Information Possibly Outdated
The information presented on this page was originally released on December 14, 1998. It may not be outdated, but please search our site for more current information. If you plan to quote or reference this information in a publication, please check with the Extension specialist or author before proceeding.
Holiday Tragedies Rob Season's Joy
MISSISSIPPI STATE -- Tragedies happen every month, week and day of the year, so why do they seem so much more devastating around the holidays?
Dr. Louise Davis, child and family development specialist with Mississippi State University's Extension Service, said people naturally notice unexpected events more than the common experiences of life. Even when someone has battled an illness for a long time, their family and friends still don't expect a death around the holidays.
"The holidays are traditionally a time for happiness and enjoyment of family and friends. Losses or tragedies during the holidays will not only hurt one year, but also for years afterwards," Davis said. "While special days can be difficult, don't make the experience worse by expecting the worst. Dwell on positive memories, especially those related to the holidays."
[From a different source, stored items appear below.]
(* ===== verification/EndToEnd.v ===== *)
(** * From the client to the server and back

    The client's encoder and reader (hkv-client/src/resp.rs) around a server
    connection (hkv-server/src/server.rs) on any lawful engine, and the
    properties of a connection on any input. *)

From S2P Require Import Prelude Decimal Errors KVEngine RespClient RespClientThms.
From S2P Require Import RespParser RespParserThms RespThms Observation F64 Metrics Server ServerSpec ServerThms.
From S2P Require Engine EngineKV EngineThms.

(** ** Replies the client can read *)

Definition deadlines_fit (m : store) : Prop :=
  forall k v t, m !! k = Some (v, Some t) -> (t < instant_limit)%Z.

Lemma deadlines_sub m m' : m' ⊆ m -> deadlines_fit m -> deadlines_fit m'.
Proof. intros Hs Hd k v t Hk. eapply Hd, lookup_weaken; [exact Hk|done]. Qed.

Lemma deadlines_insert m k v d :
  deadlines_fit m -> (forall t, d = Some t -> (t < instant_limit)%Z) -> deadlines_fit (<[k := (v, d)]> m).
Proof.
  intros Hd Hn k' v' t. rewrite lookup_insert. case_decide; [intros [= <- ->]; by apply Hn|apply Hd].
Qed.

Lemma m_touch_sub t k m : m_touch t k m ⊆ m.
Proof. unfold m_touch. destruct (m_live t k m); [done|apply delete_subseteq]. Qed.

Lemma shrinks_sub b m m' : shrinks b m m' -> m' ⊆ m.
Proof. destruct b; simpl; [done|by intros ->]. Qed.

Lemma m_del_sub ts : forall ks m, snd (m_del ts ks m) ⊆ m /\ (0 <= fst (m_del ts ks m) <= Z.of_nat (length ks))%Z.
Proof.
  induction ts as [|t ts IH]; intros [|k ks] m; simpl; try (split; [done|lia]).
  specialize (IH ks (delete k m)). destruct (m_del ts ks (delete k m)) as [n m']. simpl in *.
  destruct IH as [Hs Hn]. split; [etrans; [exact Hs|apply delete_subseteq]|]. case_bool_decide; lia.
Qed.

Section replies.
Context (clock : nat -> Instant) (Hclock : forall i, (0 <= clock i)%Z).

Lemma serves_deadlines b mt t0 n c m v m' :
  serves b mt (clock <$> seq t0 n) c m v m' -> command_fits clock c -> deadlines_fit m -> deadlines_fit m'.
Proof.
  intros Hs Hf Hd. remember (clock <$> seq t0 n) as ts eqn:Hts. revert Hts.
  destruct Hs as [m|x m|t k m|t k v m m' Hsh|t k v s m m' Hsh|ts ks m _|t k s m|t k m|t m|x m]; intros Hts; try done.
  - eapply deadlines_sub; [apply m_touch_sub|done].
  - eapply deadlines_sub; [by eapply shrinks_sub|]. by apply deadlines_insert.
  - destruct n as [|[|n]]; try done. injection Hts as ->.
    eapply deadlines_sub; [by eapply shrinks_sub|]. apply deadlines_insert; [done|]. intros t [= <-]. apply Hf.
  - eapply deadlines_sub; [apply m_del_sub|done].
  - destruct n as [|[|n]]; try done. injection Hts as ->. unfold m_expire.
    destruct (m_live _ k m) as [[v d]|]; simpl.
    + apply deadlines_insert; [done|]. intros t [= <-]. apply Hf.
    + eapply deadlines_sub; [apply delete_subseteq|done].
  - eapply deadlines_sub; [apply m_touch_sub|done].
Qed.

Lemma as_i64_small z : (0 <= z < 2 ^ 63)%Z -> as_i64 z = z.
Proof.
  intros Hz. unfold as_i64. rewrite wrap64_small by (unfold u64_modulus; lia).
  by rewrite (proj2 (Z.ltb_lt _ _)) by lia.
Qed.

Lemma ttl_number_range t k m :
  (0 <= t)%Z -> deadlines_fit m -> (-2 <= ttl_number (m_ttl t k m) < 2 ^ 63)%Z.
Proof.
  intros Ht Hd. unfold m_ttl, m_live. destruct (m !! k) as [[v [d|]]|] eqn:Hk; simpl; [|lia..].
  pose proof (Hd _ _ _ Hk) as Hdl.
  destruct (Z.leb_spec d t); simpl; [lia|]. unfold as_secs, nanos_per_sec, instant_limit in *.
  assert (0 <= (d - t) / 1000000000 < 2 ^ 63)%Z.
  { split; [apply Z.div_pos; lia|]. apply Z.div_lt_upper_bound; lia. }
  rewrite as_i64_small; lia.
Qed.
Most people benefit from joining family and friends on special days. Others may decline holiday invitations or stay for a shorter time. Give yourself permission to change traditions.
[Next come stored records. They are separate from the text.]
(* ===== verification/ServerConc.v ===== *)
(** * Connections that run at the same time (hkv-server/src/server.rs, metrics.rs)

    The tasks of a server as programs of actions: a call of the engine, an update
    of one counter, an event for the log, a read from the task's own socket, a
    write to it.
    Server.v has the same code as it runs in one task. In Process.v the tasks
    interleave action by action, and a call of the engine is not one action but
    the program of EngineConc.v. *)

From S2P Require Import Prelude Threads Errors KVEngine RespParser Observation F64 Metrics Server.

(** ** Actions *)

(** The atomic cells of [Metrics]. *)
Inductive Cell : Type :=
| CRequests
| CErrors
| CInflight
| CBucket (i : nat)
| CSamples
| CSum
| CMax.

Inductive SAct : Type -> Type :=
| ANow : SAct Instant
| AWall : SAct SystemTime
| ACall (o : Op) : SAct (outcome HkvError Reply)
| ARecord (ev : ObservationEvent) : SAct unit
| ARead : SAct unit
| AWrite (response : bytes) : SAct (result unit io_error)
| AFetchAdd (c : Cell) (n : Z) : SAct unit
| ALoad (c : Cell) : SAct Z
| ACompareExchange (c : Cell) (current new : Z) : SAct (result unit Z).

Abbreviation SProg := (Prog SAct io_error).

(** ** Metrics *)

Section metrics.
Context (bounds_us : list Z) (started : Instant) (fuel : nat).

Definition p_record_request_start : SProg unit :=
  act (AFetchAdd CRequests 1);; act (AFetchAdd CInflight 1).

Definition p_record_error : SProg unit := act (AFetchAdd CErrors 1).

(** [fuel] bounds the attempts of the compare-exchange. *)
Fixpoint p_update_max_loop (fuel : nat) (current value : Z) : SProg unit :=
  match fuel with
  | O => Ret Diverge
  | S fuel' =>
      if (current <? value)%Z then
        r ← act (ACompareExchange CMax current value);
        match r with Ok _ => mret tt | Error observed => p_update_max_loop fuel' observed value end
      else mret tt
  end.

Definition p_update_max (value : Z) : SProg unit :=
  current ← act (ALoad CMax); p_update_max_loop fuel current value.

Definition p_hist_record (latency : Duration) : SProg unit :=
  let micros := as_micros_u64 latency in
  act (AFetchAdd CSamples 1);;
  act (AFetchAdd CSum micros);;
  p_update_max micros;;
  act (AFetchAdd (CBucket (bucket_index bounds_us micros)) 1).

Definition p_record_request_end (latency : Duration) : SProg unit :=
  act (AFetchAdd CInflight (-1));; p_hist_record latency.

(** [buckets.iter().map(load).collect()]. *)
Fixpoint p_load_buckets (is_ : list nat) : SProg (list Z) :=
  match is_ with
  | [] => mret []
  | i :: is' => n ← act (ALoad (CBucket i)); ns ← p_load_buckets is'; mret (n :: ns)
  end.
"Ignoring your grief will not make it go away. It's healthy to reach out and share your thoughts and emotions with those who understand," Davis said. "Don't hesitate to talk about a person who is no longer there and verbalize your thoughts, both happy and sad. Healing does not mean forgetting."
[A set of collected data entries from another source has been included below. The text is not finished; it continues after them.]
(* ===== verification/ServerConcCount.v ===== *)
(** * What finished tasks leave (hkv-server/src/server.rs, metrics.rs)

    A task that ran to its end has served its connection, one that was dropped a
    part of it; the counters and the histogram of all tasks together are those of
    one latency per request, but for the requests that tasks were dropped in. *)

From S2P Require Import Prelude Threads Errors KVEngine RespParser RespClient RespClientThms Observation F64 Metrics Server.
From S2P Require Import ServerSpec ServerThms ServerConc ServerConcSpec ServerConcWp ServerConcReq ServerConcInv.

(** ** The histogram of all tasks *)

Lemma bucket_index_cons x bounds y :
  bucket_index (x :: bounds) y = if (y <=? x)%Z then 0 else S (bucket_index bounds y).
Proof. done. Qed.

Lemma buckets_lookup bounds : forall ys i,
  i < S (length bounds) ->
  buckets_of bounds ys !! i = Some (zsum (fun y => if decide (i = bucket_index bounds y) then 1 else 0)%Z ys).
Proof.
  induction bounds as [|x bounds IH]; intros ys i Hi; cbn in Hi.
  - assert (i = 0) as -> by lia. cbn. f_equal. induction ys as [|y ys IHy]; [done|]. cbn [length zsum]. rewrite <- IHy, decide_True by done. lia.
  - destruct i as [|i]; cbn [buckets_of lookup list_lookup].
    + f_equal. unfold at_most. clear IH. induction ys as [|y ys IHy]; [done|]. rewrite filter_cons. cbn [zsum].
      rewrite <- IHy, bucket_index_cons. destruct (Z.leb_spec y x) as [Hle|Hgt].
      * rewrite decide_True by done. rewrite decide_True by done. cbn [length]. lia.
      * rewrite decide_False by lia. rewrite decide_False by done. lia.
    + change (buckets_of bounds (filter (fun y => ~ (y <= x)%Z) ys) !! i
        = Some (zsum (fun y => if decide (S i = bucket_index (x :: bounds) y) then 1 else 0)%Z ys)).
      rewrite IH by lia. f_equal. clear IH. induction ys as [|y ys IHy]; [done|]. rewrite filter_cons. cbn [zsum].
      rewrite <- IHy, bucket_index_cons. destruct (Z.leb_spec y x) as [Hle|Hgt].
      * rewrite decide_False by lia. rewrite decide_False by done. lia.
      * rewrite decide_True by lia. cbn [zsum]. f_equal. by repeat case_decide; simplify_eq.
Qed.

Lemma max_of_unique ys mx :
  (mx = 0 \/ mx ∈ ys)%Z -> (0 <= mx)%Z -> Forall (fun y => y <= mx)%Z ys -> mx = max_of ys.
Proof.
  intros Hk H0 Hall. unfold max_of. pose proof (foldl_max_ge ys 0).
  assert (forall a, (mx ∈ a :: ys) -> (mx <= foldl Z.max a ys)%Z) as Hge.
  { clear. induction ys as [|y ys IH]; intros a; cbn [foldl].
    - intros ->%list_elem_of_singleton. lia.
    - intros [-> |[-> |Hin]%elem_of_cons]%elem_of_cons.
      + pose proof (foldl_max_ge ys (Z.max a y)). lia.
      + pose proof (foldl_max_ge ys (Z.max a y)). lia.
      + apply IH. by right. }
  assert (mx <= foldl Z.max 0 ys)%Z by (apply Hge; destruct Hk as [-> |]; by constructor).
  destruct (foldl_max_in ys 0) as [E|Hin]; [lia|]. rewrite Forall_forall in Hall. specialize (Hall _ Hin). lia.
Qed.

Lemma foldl_add_zsum ys : forall a, foldl Z.add a ys = (a + zsum id ys)%Z.
Proof. induction ys as [|y ys IH]; intros a; cbn [foldl zsum id]; [lia|]. rewrite IH. unfold id. lia. Qed.

Lemma micros_back ys : Forall (fun y => 0 <= y < u64_modulus)%Z ys -> as_micros_u64 <$> ((fun y => y * 1000)%Z <$> ys) = ys.
Proof.
  induction 1 as [|y ys Hy _ IH]; [done|]. rewrite !fmap_cons, IH. f_equal. unfold as_micros_u64.
  rewrite Z.div_mul by done. by apply wrap64_small.
Qed.

(** A histogram whose cells are those of the latencies [ys]. *)
Lemma hist_of_cells bounds h ys :
  Forall (fun y => 0 <= y < u64_modulus)%Z ys -> (Z.of_nat (length ys) < u64_modulus)%Z ->
  h_bounds_us h = bounds -> length (h_buckets h) = S (length bounds) ->
  (forall i, i < S (length bounds) -> default 0%Z (h_buckets h !! i)
     = wrap64 (zsum (fun y => if decide (i = bucket_index bounds y) then 1 else 0)%Z ys)) ->
  h_sum_us h = wrap64 (zsum id ys) -> h_samples h = Z.of_nat (length ys) ->
  (h_max_us h = 0 \/ h_max_us h ∈ ys)%Z -> (0 <= h_max_us h)%Z -> Forall (fun y => y <= h_max_us h)%Z ys ->
  h = record_all ((fun y => y * 1000)%Z <$> ys) (hist_new bounds).
Proof.
  intros Hr Hlen Hb Hk Hcells Hsum Hsmp Hmx H0 Hall. rewrite record_all_run by (by rewrite length_fmap).
  rewrite micros_back by done. rewrite length_fmap. destruct h as [hb hk hs hn hm]. cbn in *. subst hb hs hn.
  f_equal; [|by rewrite foldl_add_zsum|by apply max_of_unique].
  apply list_eq. intros i. destruct (decide (i < S (length bounds))) as [Hi|Hi].
  - rewrite buckets_lookup by done. destruct (lookup_lt_is_Some_2 hk i) as [x Hx]; [lia|]. rewrite Hx. f_equal.
    specialize (Hcells i Hi). rewrite Hx in Hcells. cbn in Hcells. rewrite Hcells. apply wrap64_small.
    assert (forall P : Z -> bool, (0 <= zsum (fun y => if P y then 1 else 0) ys <= Z.of_nat (length ys))%Z) as Hb.
    { clear. intros P. induction ys as [|y ys IH]; cbn [zsum length]; [lia|]. destruct (P y); lia. }
    specialize (Hb (fun y => bool_decide (i = bucket_index bounds y))).
    assert (zsum (fun y => if bool_decide (i = bucket_index bounds y) then 1 else 0)%Z ys
      = zsum (fun y => if decide (i = bucket_index bounds y) then 1 else 0)%Z ys) as Eb.
    { clear. induction ys as [|y ys IH]; cbn [zsum]; [done|]. rewrite IH. f_equal. case_bool_decide; [by rewrite decide_True|by rewrite decide_False]. }
    lia.
  - rewrite !lookup_ge_None_2; [done| |lia]. assert (length (buckets_of bounds ys) = S (length bounds)) as ->; [|lia].
    clear. revert ys. induction bounds as [|x bounds IH]; intros ys; cbn; [done|]. by rewrite IH.
Qed.

(** ** Tasks *)

Section tasks.
Context (clock : nat -> Instant) (wall : nat -> SystemTime) (fault : nat -> nat -> option nat).
Context (bounds_us : list Z) (started : Instant) (fuel : nat) (sessions : list Session) (m0 : Metrics).

Abbreviation first_view := (sv_start (h_max_us (latency m0))).

Definition finished (d : bool) (i : nat) (se : Session) (v : SView) : Prop :=
  exists fxs out evs n errs left, handled d (fault i) bounds_us se fxs out evs n errs left
    /\ session_done (all_requests sessions) bounds_us first_view n errs left fxs out evs v.

Lemma swp_connection i se :
  all_requests sessions < fuel -> se_parser se <> Diverge ->
  swp clock wall (fault i) (S (length bounds_us)) (Z.of_nat (requests se)) (all_requests sessions) (finished true i se)
    (p_session bounds_us started fuel se) first_view (fun o v' => returns (se_parser se) o /\ finished false i se v').
Proof.
  intros Hfuel Hstop. destruct se as [cmds stop rend]. cbn in Hstop. apply swp_bind.
  apply swp_session; [done|by split; cbn; lia|done|done| |].
  - intros fxs out evs n errs left v' Hc Hd. by exists fxs, out, evs, n, errs, left.
  - intros o fxs out evs n errs v' Ho Hs Hd. split; [done|]. by exists fxs, out, evs, n, errs, 0.
Qed.

Lemma shared_start log0 ticks :
  h_bounds_us (latency m0) = bounds_us -> length (h_buckets (latency m0)) = S (length bounds_us) ->
  (forall c, counted_cell bounds_us c = true -> (0 <= cell_get c m0 < u64_modulus)%Z) ->
  shared_inv bounds_us sessions m0 log0 (mkSShared m0 log0 ticks ((fun _ => ([], 0)) <$> sessions)) ((fun _ => first_view) <$> sessions).
Proof.
  intros Hbounds Hbuckets Hcells.
  assert (forall v, v ∈ (fun _ : Session => first_view) <$> sessions -> v = first_view) as Hall
    by (by intros v (se & -> & _)%list_elem_of_fmap).
  split; cbn.
  - exists []. split; [destruct log0; cbn; by rewrite ?app_nil_r|]. apply owned_nil.
    intros part (v & -> & (se & -> & _)%list_elem_of_fmap)%list_elem_of_fmap. done.
  - by rewrite <- list_fmap_compose.
  - split; [|done..]. intros c Hc. replace (zsum (fun f : Cell -> Z => f c) _) with 0%Z.
    + rewrite Z.add_0_r, wrap64_small; [done|by apply Hcells].
    + clear. induction sessions as [|se ss IH]; [done|]. cbn. by rewrite <- IH.
  - assert (all_wins ((fun _ : Session => first_view) <$> sessions) = 0) as HW by (clear; unfold all_wins; induction sessions; cbn; lia).
    split; [by left|done|by intros v ->%Hall|]. intros v ->%Hall. rewrite HW. cbn. split; [lia|done].
  - clear. induction sessions as [|se ss IH]; cbn; constructor; [|done]. split; cbn; [lia|done].
Qed.

End tasks.

(** ** The counters of finished tasks *)

(** What a finished task added, in terms of its latencies and of the request it was
    dropped in, if any. *)
Definition left_open (v : SView) : nat := Z.to_nat (sv_add v CInflight).
Definition adds_up (bounds_us : list Z) (v : SView) : Prop :=
  (0 <= sv_add v CErrors <= Z.of_nat (length (sv_lat v)))%Z
  /\ (forall c, sv_add v c = cell_delta bounds_us (sv_add v CErrors) (sv_lat v) c + open_delta (left_open v) c)%Z
  /\ Forall (fun y => y <= sv_seen v)%Z (sv_lat v) /\ Forall (fun y => 0 <= y < u64_modulus)%Z (sv_lat v).

Definition all_open (vs : list SView) : nat := sum_list (left_open <$> vs).

Lemma cells_of_all bounds_us vs c :
  (forall v, v ∈ vs -> adds_up bounds_us v) ->
  (zsum (fun f : Cell -> Z => f c) (sv_add <$> vs)
  = cell_delta bounds_us (zsum (fun v => sv_add v CErrors) vs) (concat (sv_lat <$> vs)) c + open_delta (all_open vs) c)%Z.
Proof.
  unfold all_open. induction vs as [|v vs IH]; intros Hv; [by destruct c|]. cbn [fmap list_fmap zsum concat sum_list].
  rewrite cell_delta_app, IH by (intros u Hu; apply Hv; by right).
  destruct (Hv v (list_elem_of_here _ _)) as (_ & Hc & _). rewrite (Hc c). destruct c; cbn; lia.
Qed.

Lemma finished_adds_up fault bounds_us sessions m0 d i se v :
  finished fault bounds_us sessions m0 d i se v -> adds_up bounds_us v
  /\ exists fxs out evs, handled d (fault i) bounds_us se fxs out evs
       (length (sv_lat v) + left_open v) (Z.to_nat (sv_add v CErrors)) (left_open v).
Proof.
  intros (fxs & out & evs & n & errs & left & Hs & [_ _ _ (ys & Hn & [_ Ha Hl Hr _ Hc])]). cbn in Ha, Hl.
  assert (sv_add v CErrors = Z.of_nat errs) as He by (rewrite Ha; cbn; lia).
  assert (left_open v = left) as Hleft by (unfold left_open; rewrite Ha; cbn; lia).
  split; [|exists fxs, out, evs; by rewrite Hl, He, Hleft, Nat2Z.id, Hn].
  destruct (handled_requests _ _ _ _ _ _ _ _ _ _ Hs) as [_ Hen].
  split; [rewrite He, Hl; lia|]. rewrite He, Hl, Hleft. split_and!; [|done|done]. intros c. rewrite Ha. lia.
Qed.

Lemma fresh_cells bounds_us now c : cell_get c (with_latency_buckets bounds_us now) = 0%Z.
Proof.
  destruct c as [| | |i| | |]; try done. cbn [cell_get with_latency_buckets latency hist_new h_buckets].
  destruct (replicate _ _ !! i) as [x|] eqn:Hi; [|done]. by apply lookup_replicate in Hi as [-> _].
Qed.

Lemma fresh_buckets bounds_us now :
  length (h_buckets (latency (with_latency_buckets bounds_us now))) = S (length bounds_us).
Proof. apply length_replicate. Qed.

Lemma sum_lengths {A} (f : A -> list Z) (l : list A) : sum_list ((fun x => length (f x)) <$> l) = length (concat (f <$> l)).
Proof. induction l as [|x l IH]; [done|]. cbn. by rewrite IH, length_app. Qed.

Lemma sum_zsum {A} (f : A -> Z) (l : list A) :
  (forall x, x ∈ l -> (0 <= f x)%Z) -> Z.of_nat (sum_list ((fun x => Z.to_nat (f x)) <$> l)) = zsum f l.
Proof.
  induction l as [|x l IH]; intros Hf; [done|]. cbn. rewrite Nat2Z.inj_add, IH by (intros y Hy; apply Hf; by right).
  rewrite Z2Nat.id; [done|]. apply Hf, list_elem_of_here.
Qed.

Lemma Forall_concat_fmap {A B} (P : B -> Prop) (f : A -> list B) (l : list A) :
  (forall x, x ∈ l -> Forall P (f x)) -> Forall P (concat (f <$> l)).
Proof.
  induction l as [|x l IH]; intros Hf; [constructor|]. cbn. apply Forall_app. split; [apply Hf, list_elem_of_here|].
  apply IH. intros y Hy. apply Hf. by right.
Qed.

Lemma in_concat_fmap {A B} (f : A -> list B) (l : list A) x y : x ∈ l -> y ∈ f x -> y ∈ concat (f <$> l).
Proof. induction 1; cbn; intros Hy; apply elem_of_app; auto. Qed.

Lemma requests_within bounds_us sessions vs :
  Forall2 view_ok sessions vs -> (forall v, v ∈ vs -> adds_up bounds_us v) ->
  length (concat (sv_lat <$> vs)) + all_open vs <= all_requests sessions
  /\ (0 <= zsum (fun v => sv_add v CErrors) vs <= Z.of_nat (length (concat (sv_lat <$> vs))))%Z.
Proof.
  unfold all_requests, all_open. induction 1 as [|se v ss vs' [Hreq _] _ IH]; intros Hadd; cbn; [lia|]. rewrite length_app.
  destruct IH as [H1 H2]; [intros u Hu; apply Hadd; by right|].
  destruct (Hadd v (list_elem_of_here _ _)) as (He & Hc & _). rewrite (Hc CRequests) in Hreq. cbn in Hreq. lia.
Qed.

(** The metrics of tasks that have all finished. *)
Lemma finished_metrics bounds_us sessions now log (w : SShared) vs :
  shared_inv bounds_us sessions (with_latency_buckets bounds_us now) log w vs ->
  (forall v, v ∈ vs -> adds_up bounds_us v) -> (Z.of_nat (all_requests sessions) < u64_modulus)%Z ->
  ss_metrics w = mkMetrics (Z.of_nat (length (concat (sv_lat <$> vs)) + all_open vs)) (zsum (fun v => sv_add v CErrors) vs)
    (Z.of_nat (all_open vs)) (record_all ((fun y => y * 1000)%Z <$> concat (sv_lat <$> vs)) (hist_new bounds_us)) now.
Proof.
  intros [_ _ [Hcells Hb Hk Hst] [Hmk Hm0 Hms _] Hv] Hadd Hsmall. set (ys := concat (sv_lat <$> vs)) in *.
  assert (forall c, counted_cell bounds_us c = true -> cell_get c (ss_metrics w)
    = wrap64 (cell_delta bounds_us (zsum (fun v => sv_add v CErrors) vs) ys c + open_delta (all_open vs) c)) as Hc.
  { intros c Hc. rewrite Hcells by done. rewrite fresh_cells, (cells_of_all bounds_us vs c Hadd). done. }
  destruct (requests_within _ _ _ Hv Hadd) as [Hn He]. fold ys in Hn, He.
  assert (Z.of_nat (length ys + all_open vs) < u64_modulus)%Z as Hlt by lia.
  assert (requests_total (ss_metrics w) = Z.of_nat (length ys + all_open vs)) as E1
    by (etrans; [exact (Hc CRequests eq_refl)|rewrite wrap64_small; cbn; lia]).
  assert (errors_total (ss_metrics w) = zsum (fun v => sv_add v CErrors) vs) as E2
    by (etrans; [exact (Hc CErrors eq_refl)|rewrite wrap64_small; cbn; lia]).
  assert (inflight (ss_metrics w) = Z.of_nat (all_open vs)) as E3
    by (etrans; [exact (Hc CInflight eq_refl)|rewrite wrap64_small; cbn; lia]).
  assert (latency (ss_metrics w) = record_all ((fun y => y * 1000)%Z <$> ys) (hist_new bounds_us)) as E4.
  { apply hist_of_cells; try done.
    - apply Forall_concat_fmap. intros v Hin. apply Hadd, Hin.
    - lia.
    - intros i Hi. etrans; [apply (Hc (CBucket i)); by apply Nat.ltb_lt|]. cbn. by rewrite Z.add_0_r.
    - etrans; [exact (Hc CSum eq_refl)|]. cbn. by rewrite Z.add_0_r.
    - etrans; [exact (Hc CSamples eq_refl)|rewrite wrap64_small; cbn; lia].
    - destruct Hmk as [-> |(v & Hin & Hy)]; [by left|right]. by eapply in_concat_fmap.
    - apply Forall_concat_fmap. intros v Hin. destruct (Hadd v Hin) as (_ & _ & Hy & _).
      eapply Forall_impl; [exact Hy|]. cbn. specialize (Hms v Hin). lia. }
  clear -E1 E2 E3 E4 Hst. destruct (ss_metrics w). cbn in *. by rewrite E1, E2, E3, E4, Hst.
Qed.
If memories are tinged with resentment or if the death was violent or a suicide, loved ones may have a hard time dealing with some of the feelings.
"The emotions can flare up without warning and overwhelm a person. If not dealt with, they can hinder the emotional healing that should follow," Davis said. "Remember, there is tremendous healing power in forgiveness."
Be aware of grief that paralyzes a person's ability to carry on their responsibilities or causes excessive crying. Some people may need professional guidance through the grieving period or sad milestones.
Dr. Jeane Lee of MSU's Counseling Center said people are much more attune to their grief during the holidays and a lot of informal counseling occurs from helpful friends.
"Special times intensify grief. It is amazing how something that is so normal can feel so abnormal," Lee said. "People often struggle more when they lose someone out of the natural order, like when a parent loses a child."
Lee encouraged people to look at the quality of a person's life and not the length of it.